Les mêmes que d'habitude seront à pied d'oeuvre dans les prochains jours. On nous dira qu'il ne s'agit que de quelques cas isolés. Que le gouvernement du Québec a 12 mois devant lui pour col-mater la brèche. Qu'il ne s'agit que d'avocasseries. Qu'il n'y a pas, qu'il n'y a jamais eu, péril en la demeure.
Bref, on s'emploiera à ce que le peuple n'ait pas la mauvaise idée de vouloir tirer des conclusions politiques. Au bénéfice des jeunes et des amnésiques, un voyage dans le temps s'impose.
FLASHBACK
En 1867, lors de la naissance du Canada moderne, les élites anglophones n'avaient pas réussi à imposer un régime aussi centralisé qu'elles l'auraient voulu. D'où l'adoption de la formule fédérale comme compromis.
Plus de 100 ans plus tard, Trudeau voulut parachever le projet d'une nation canadienne unique amorcé en 1867. Avec l'aide des neuf autres provinces, il imposa au Québec, contre la volonté de son Assemblée nationale, une constitution et cette charte, qui n'ont pas été reconnues officiellement par le Québec à ce jour.
ETHNIE
Comme Trudeau voulait établir qu'il n'y a qu'une vraie nation au Canada, il lui fallait nécessairement éliminer l'idée qu'il pouvait y avoir une nation québécoise. On ravala donc celle-ci au rang d'ethnie et, se drapant dans l'«ouverture», on décida de reconnaître désormais toutes les identités : culturelles, religieuses, sexuelles, etc. L'identité québécoise devenait une parmi une multitude. La banalisation par dilution. Cela s'appelle le multiculturalisme.
Par le biais d'une charte qui ne reconnaît que des droits individuels, on transforme ensuite ces derniers en armes que quiconque peut utiliser devant les tribunaux pour saper le droit collectif de la nation québécoise de protéger sa langue. C'est ce qu'il vient de se passer. On coiffa enfin le tout d'une formule d'amendement qui rendait presque impossible tout changement constitutionnel futur. Le multiculturalisme et la charte ont progressivement fait du Canada un archipel de microsolitudes ethnoculturelles recroquevillées sur elles-mêmes. C'est le droit canadien lui-même qui enferme chaque individu dans son ethnie d'origine et le ghettoïse. Elle est là, la vraie faillite du Canada. Voilà pourquoi les francophones du Québec n'adhéreront jamais avec enthousiasme au Canada, qui ne sera au mieux, pour eux, qu'un mariage de convenance.
Dans ce Canada, les francophones ne peuvent espérer d'autre statut que celui de minorité ethnique. S'en contenter, c'est, par définition, renoncer à l'égalité avec la majorité anglophone. Et quand vous renoncez à l'égalité, forcément, vous acceptez la subordination et dépendez pour toujours du bon vouloir de la majorité.

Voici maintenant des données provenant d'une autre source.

(** X13. Appends to an empty log, each reading a clock value greater than
    the one before, build a log in which every entry after the first names
    the hash of the entry inserted just before it. *)
Theorem appends_with_increasing_clock_are_linked
    (calls : list (string * json * Z)) (this : AxiomServer) :
  (forall s, sha256_hex s <> "") ->
  audit_logs (db this) = [] ->
  clock_increases_after None calls ->
  linked (audit_logs (db (log_all calls this))).
Proof.
  intros Hhash Hempty Hclock.
  apply log_all_keeps_chain; rewrite ?Hempty; try exact I; try assumption.
  intros r [].
Qed.

End AuditLogProperties.

Lemma first_entry_has_null_prev_hash_witness :
  audit_logs (db empty_server) = []
  /\ option_map prev_log_hash
       (last_row (audit_logs (db (@logAuditEvent test_platform "system_reset"
                                    (JObject []) 1700000000000 empty_server))))
     = Some None.
Proof.
  split; [reflexivity|].
  rewrite (@first_entry_has_null_prev_hash test_platform "system_reset"
             (JObject []) 1700000000000 empty_server eq_refl).
  reflexivity.
Defined.

(** C8 as stated fails: the first entry of a fresh log has [prev_log_hash]
    [null], so it equals no sentinel value, whatever string the sentinel
    would be. *)
Lemma first_entry_prev_hash_is_no_sentinel :
  exists e : AuditLog,
    audit_logs (db (@logAuditEvent test_platform "system_reset" (JObject [])
                      1700000000000 empty_server))
    = [e]
    /\ prev_log_hash e = None
    /\ forall genesis : string, prev_log_hash e <> Some genesis.
Proof.
  eexists. split; [vm_compute; reflexivity|].
  cbn [prev_log_hash]. split; [reflexivity|]. discriminate.
Qed.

Par définition, le minoritaire doit alors intérioriser sa condition, s'accommoder devant l'adversité, espérer que le majoritaire «comprendra» et, bien sûr, fuir comme la peste la «chicane» puisqu'il en sort habituellement perdant.
Cette domination peut certes être confortable. Mais une domination confortable n'en est pas moins une domination, d'autant plus insidieuse que ce confort anesthésie la conscience historique et la volonté collective.